(* ===== verification/IpcSocket.v ===== *)
(** * The local socket

    [src/protocol/src/vw_ipc_socket_linux.c]: the transport between plugin and worker on
    Linux, a [SOCK_SEQPACKET] socket in the file system. The system calls are the
    operations of [SockEnv]; descriptors, the endpoint and the records moved are recorded
    in a log. *)

From S2P Require Import Prelude.
From S2P Require Import State.
From S2P Require Import WorkerReader.

Definition sun_path_size : Z := 108.
Definition VW_IPC_MAX_RECORD_BYTES : Z := 65536.

(** ** What the transport calls *)

(** [poll] of one descriptor: no event in time, an event, or a failure. *)
Inductive sock_poll := SockTimeout | SockReady | SockPollError (e : errno).
Inductive send_answer := SendCount (n : Z) | SendError (e : errno).
(** [recvmsg]: the bytes that fit the buffer and [MSG_TRUNC]; no byte is the end. *)
Inductive recv_answer := RecvRecord (data : list Z) (truncated : bool) | RecvError (e : errno).

Class SockEnv (X : Type) := {
  socket : X -> option Z * X;
  bind : X -> Z -> list Z -> bool * X;
  (** [chmod(path, S_IRUSR | S_IWUSR)] *)
  chmod : X -> list Z -> bool * X;
  listen : X -> Z -> bool * X;
  accept : X -> Z -> option Z * X;
  (** [getsockopt(SO_PEERCRED)]: the user at the other end. *)
  peer_uid : X -> Z -> option Z * X;
  geteuid : X -> Z * X;
  connect : X -> Z -> list Z -> bool * X;
  (** [SO_RCVTIMEO] and [SO_SNDTIMEO] of three seconds. *)
  set_timeouts : X -> Z -> X;
  unlink : X -> list Z -> X;
  close : X -> Z -> X;
  (** [CLOCK_MONOTONIC], in seconds and nanoseconds. *)
  clock_gettime : X -> option (Z * Z) * X;
  (** To read ([false]) or to write ([true]), in milliseconds. *)
  poll : X -> Z -> bool -> Z -> sock_poll * X;
  send : X -> Z -> list Z -> send_answer * X;
  recvmsg : X -> Z -> Z -> recv_answer * X;
  (** Whether [calloc] has memory for the handle. *)
  calloc : X -> bool * X
}.

(** ** The state *)

Inductive sock_event :=
  | SockOpened (fd : Z)
  | SockClosed (fd : Z)
  | EndpointBound (path : list Z)
  | EndpointPrivate (path : list Z)
  | EndpointListens (path : list Z)
  | EndpointRemoved (path : list Z)
  | PeerIs (fd uid euid : Z)
  | RecordSent (data : list Z).

(** A loop that ran out of fuel is recorded in [ip_stuck]. *)
Record ipc {X : Type} := mk_ipc { ip_log : list sock_event; ip_stuck : bool; ip_ext : X }.
Arguments ipc X : clear implicits.
Arguments mk_ipc {X}.

#[global] Instance settable_ipc {X} : Settable (ipc X) := fun s => mk_ipc (ip_log s) (ip_stuck s) (ip_ext s).
#[global] Instance set_ip_log {X} : Setter (@ip_log X) := ltac:(setter).
#[global] Instance set_ip_stuck {X} : Setter (@ip_stuck X) := ltac:(setter).
#[global] Instance set_ip_ext {X} : Setter (@ip_ext X) := ltac:(setter).

Section transport.
Context {X : Type} `{!SockEnv X}.
#[local] Abbreviation I := (M (ipc X)).

Definition sys {A} (f : X -> A * X) : I A := fun s => let '(a, x) := f (ip_ext s) in (a, s <| ip_ext := x |>).
Definition sys_ (f : X -> X) : I unit := modify (fun s => s <| ip_ext := f (ip_ext s) |>).
Definition sock_note (e : sock_event) : I unit := modify (fun s => s <| ip_log := ip_log s ++ [e] |>).
Definition stuck {A} (a : A) : I A := modify (fun s => s <| ip_stuck := true |>) ;; mret a.

Definition close_sock (fd : Z) : I unit := sys_ (fun x => close x fd) ;; sock_note (SockClosed fd).
Definition remove_endpoint (path : list Z) : I unit := sys_ (fun x => unlink x path) ;; sock_note (EndpointRemoved path).
(** A call whose failure ends [vw_ipc_listen], and what it establishes. *)
Definition establishes (call : X -> bool * X) (e : sock_event) : I bool :=
  ok ← sys call; (if ok : bool then sock_note e else skip) ;; mret ok.

(** ** Opening *)

(** The endpoint's name, when it is one that fits [sun_path]. *)
Definition endpoint_of (endpoint_name : option (list Z)) : option (list Z) :=
  match endpoint_name with
  | None | Some [] => None
  | Some path => if sun_path_size <=? zlen path then None else Some path
  end.

Definition open_socket (next : Z -> I (option Z)) : I (option Z) :=
  fd ← sys socket;
  match fd with
  | None => mret None
  | Some fd => sock_note (SockOpened fd) ;; next fd
  end.

(** The connection's handle; its timeouts are set before. *)
Definition make_handle (client_fd : Z) : I (option Z) :=
  sys_ (fun x => set_timeouts x client_fd) ;;
  memory ← sys calloc;
  if memory : bool then mret (Some client_fd) else close_sock client_fd ;; mret None.

Definition elapsed_ms (started now : Z * Z) : Z :=
  (fst now - fst started) * 1000 + Z.quot (snd now - snd started) 1000000.
(** Whether a peer came within ten seconds. *)
Fixpoint wait_peer (fuel : nat) (server_fd : Z) (wait_started : Z * Z) (wait_ms : Z) : I bool :=
  match fuel with
  | O => stuck false
  | S fuel =>
      poll_result ← sys (fun x => poll x server_fd false wait_ms);
      match poll_result with
      | SockReady => mret true
      | SockPollError EINTR =>
          now ← sys clock_gettime;
          match now with
          | None => mret false
          | Some now =>
              let elapsed := elapsed_ms wait_started now in
              if 10000 <=? elapsed then mret false else wait_peer fuel server_fd wait_started (10000 - i32 elapsed)
          end
      | _ => mret false
      end
  end.

(** [getsockopt(...) == 0 && peer.uid == geteuid()] *)
Definition same_user (client_fd : Z) : I bool :=
  uid ← sys (fun x => peer_uid x client_fd);
  match uid with
  | None => mret false
  | Some uid => euid ← sys geteuid; sock_note (PeerIs client_fd uid euid) ;; mret (uid =? euid)
  end.

Definition accept_peer (path : list Z) (server_fd : Z) : I (option Z) :=
  client_fd ← sys (fun x => accept x server_fd);
  (match client_fd with Some fd => sock_note (SockOpened fd) | None => skip end) ;;
  close_sock server_fd ;;
  match client_fd with
  | None => remove_endpoint path ;; mret None
  | Some client_fd =>
      ok ← same_user client_fd;
      if negb ok then close_sock client_fd ;; remove_endpoint path ;; mret None
      else remove_endpoint path ;; make_handle client_fd
  end.

(** [unlink(endpoint_name); close(server_fd); return NULL;] *)
Definition withdraw (path : list Z) (server_fd : Z) : I (option Z) :=
  remove_endpoint path ;; close_sock server_fd ;; mret None.

Definition vw_ipc_listen (fuel : nat) (endpoint_name : option (list Z)) : I (option Z) :=
  match endpoint_of endpoint_name with
  | None => mret None
  | Some path =>
      open_socket (fun server_fd =>
        bound ← establishes (fun x => bind x server_fd path) (EndpointBound path);
        if negb bound then close_sock server_fd ;; mret None
        else
          made_private ← establishes (fun x => chmod x path) (EndpointPrivate path);
          if negb made_private then withdraw path server_fd
          else
            listening ← establishes (fun x => listen x server_fd) (EndpointListens path);
            if negb listening then withdraw path server_fd
            else
              wait_started ← sys clock_gettime;
              match wait_started with
              | None => withdraw path server_fd
              | Some wait_started =>
                  came ← wait_peer fuel server_fd wait_started 10000;
                  if negb came then withdraw path server_fd else accept_peer path server_fd
              end)
  end.

Definition vw_ipc_connect (endpoint_name : option (list Z)) : I (option Z) :=
  match endpoint_of endpoint_name with
  | None => mret None
  | Some path =>
      open_socket (fun client_fd =>
        ok ← sys (fun x => connect x client_fd path);
        if negb ok then close_sock client_fd ;; mret None else make_handle client_fd)
  end.

(** ** Sending *)

(** In microseconds, negative when the clock fails. *)
Definition vw_ipc_monotonic_us : I Z :=
  now ← sys clock_gettime;
  mret (match now with None => -1 | Some (sec, nsec) => sec * 1000000 + Z.quot nsec 1000 end).

(** One turn of the loop that sends a record: whether it is sent, or to go on ([None]). *)
Definition send_turn (fd : Z) (record : list Z) (deadline_us : Z) : I (option bool) :=
  now_us ← vw_ipc_monotonic_us;
  if (now_us <? 0) || (deadline_us <=? now_us) then mret (Some false)
  else
    let timeout_ms := Z.quot (deadline_us - now_us + 999) 1000 in
    poll_result ← sys (fun x => poll x fd true timeout_ms);
    match poll_result with
    | SockPollError EINTR => mret None
    | SockTimeout | SockPollError _ => mret (Some false)
    | SockReady =>
        sent ← sys (fun x => send x fd record);
        match sent with
        | SendCount n => sock_note (RecordSent (ztake n record)) ;; mret (Some (n =? zlen record))
        | SendError (EAGAIN | EINTR) => mret None
        | SendError _ => mret (Some false)
        end
    end.
Fixpoint send_record (fuel : nat) (fd : Z) (record : list Z) (deadline_us : Z) : I bool :=
  match fuel with
  | O => stuck false
  | S fuel =>
      r ← send_turn fd record deadline_us;
      match r with Some ok => mret ok | None => send_record fuel fd record deadline_us end
  end.

(** The loop over the records; [records] bounds their number. *)
Fixpoint send_records (records fuel : nat) (fd : Z) (bytes : list Z) (deadline_us : Z) : I bool :=
  if negb (0 <? zlen bytes) then mret true
  else match records with
  | O => stuck false
  | S records =>
      let record_size := if zlen bytes <? VW_IPC_MAX_RECORD_BYTES then zlen bytes else VW_IPC_MAX_RECORD_BYTES in
      ok ← send_record fuel fd (ztake record_size bytes) deadline_us;
      if negb ok then mret false else send_records records fuel fd (zdrop record_size bytes) deadline_us
  end.

(** [data] is not [NULL]; every record takes at least a byte of it. *)
Definition vw_ipc_send (fuel : nat) (handle : option Z) (data : list Z) : I bool :=
  match handle with
  | None => mret false
  | Some fd =>
      now_us ← vw_ipc_monotonic_us;
      if now_us <? 0 then mret false else send_records (length data) fuel fd data (now_us + 3000000)
  end.

(** ** Receiving *)

(** A record of at most [buffer_size] bytes; a longer one is an error ([EMSGSIZE]). *)
Fixpoint vw_ipc_recv_record (fuel : nat) (fd buffer_size : Z) : I (list Z + errno) :=
  match fuel with
  | O => stuck (inr OtherError)
  | S fuel =>
      answer ← sys (fun x => recvmsg x fd buffer_size);
      match answer with
      | RecvError EINTR => vw_ipc_recv_record fuel fd buffer_size
      | RecvError e => mret (inr e)
      | RecvRecord data truncated =>
          mret (if truncated : bool then inr OtherError else inl (ztake buffer_size data))
      end
  end.
Definition recv_result (record : list Z + errno) : recv :=
  match record with
  | inl [] => RecvFatal
  | inl bytes => Received bytes
  | inr EAGAIN => RecvTimeout
  | inr _ => RecvFatal
  end.
Definition vw_ipc_receive (fuel : nat) (handle : option Z) (buffer_size : Z) : I recv :=
  match handle with
  | None => mret RecvFatal
  | Some fd => record ← vw_ipc_recv_record fuel fd buffer_size; mret (recv_result record)
  end.

(** [do { poll } while (EINTR)] *)
Fixpoint poll_in (fuel : nat) (fd timeout_ms : Z) : I sock_poll :=
  match fuel with
  | O => stuck SockTimeout
  | S fuel =>
      ret ← sys (fun x => poll x fd false timeout_ms);
      match ret with SockPollError EINTR => poll_in fuel fd timeout_ms | _ => mret ret end
  end.
Definition vw_ipc_receive_timeout (fuel : nat) (handle : option Z) (buffer_size timeout_us : Z) : I recv :=
  match handle with
  | None => mret RecvFatal
  | Some fd =>
      ret ← poll_in fuel fd (i32 (u64 (timeout_us + 999) / 1000));
      match ret with
      | SockTimeout => mret RecvTimeout
      | SockPollError _ => mret RecvFatal
      | SockReady => record ← vw_ipc_recv_record fuel fd buffer_size; mret (recv_result record)
      end
  end.

Definition vw_ipc_close (handle : option Z) : I unit :=
  match handle with
  | None => skip
  | Some fd => when (0 <=? fd) (close_sock fd)
  end.

(** A frame on the wire: its header, then its payload, each in a call of its own. *)
Definition send_frame (fuel : nat) (handle : option Z) (header payload : list Z) : I bool :=
  ok ← vw_ipc_send fuel handle header;
  if ok : bool then vw_ipc_send fuel handle payload else mret false.
End transport.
::::
■ What the task asks
Reproduce only the lines above, starting at the line with "mret (match now" and ending at the line with "EINTR) => mret None", exactly as written.

■ Final answer
  mret (match now with None => -1 | Some (sec, nsec) => sec * 1000000 + Z.quot nsec 1000 end).

(** One turn of the loop that sends a record: whether it is sent, or to go on ([None]). *)
Definition send_turn (fd : Z) (record : list Z) (deadline_us : Z) : I (option bool) :=
  now_us ← vw_ipc_monotonic_us;
  if (now_us <? 0) || (deadline_us <=? now_us) then mret (Some false)
  else
    let timeout_ms := Z.quot (deadline_us - now_us + 999) 1000 in
    poll_result ← sys (fun x => poll x fd true timeout_ms);
    match poll_result with
    | SockPollError EINTR => mret None
    | SockTimeout | SockPollError _ => mret (Some false)
    | SockReady =>
        sent ← sys (fun x => send x fd record);
        match sent with
        | SendCount n => sock_note (RecordSent (ztake n record)) ;; mret (Some (n =? zlen record))
        | SendError (EAGAIN | EINTR) => mret None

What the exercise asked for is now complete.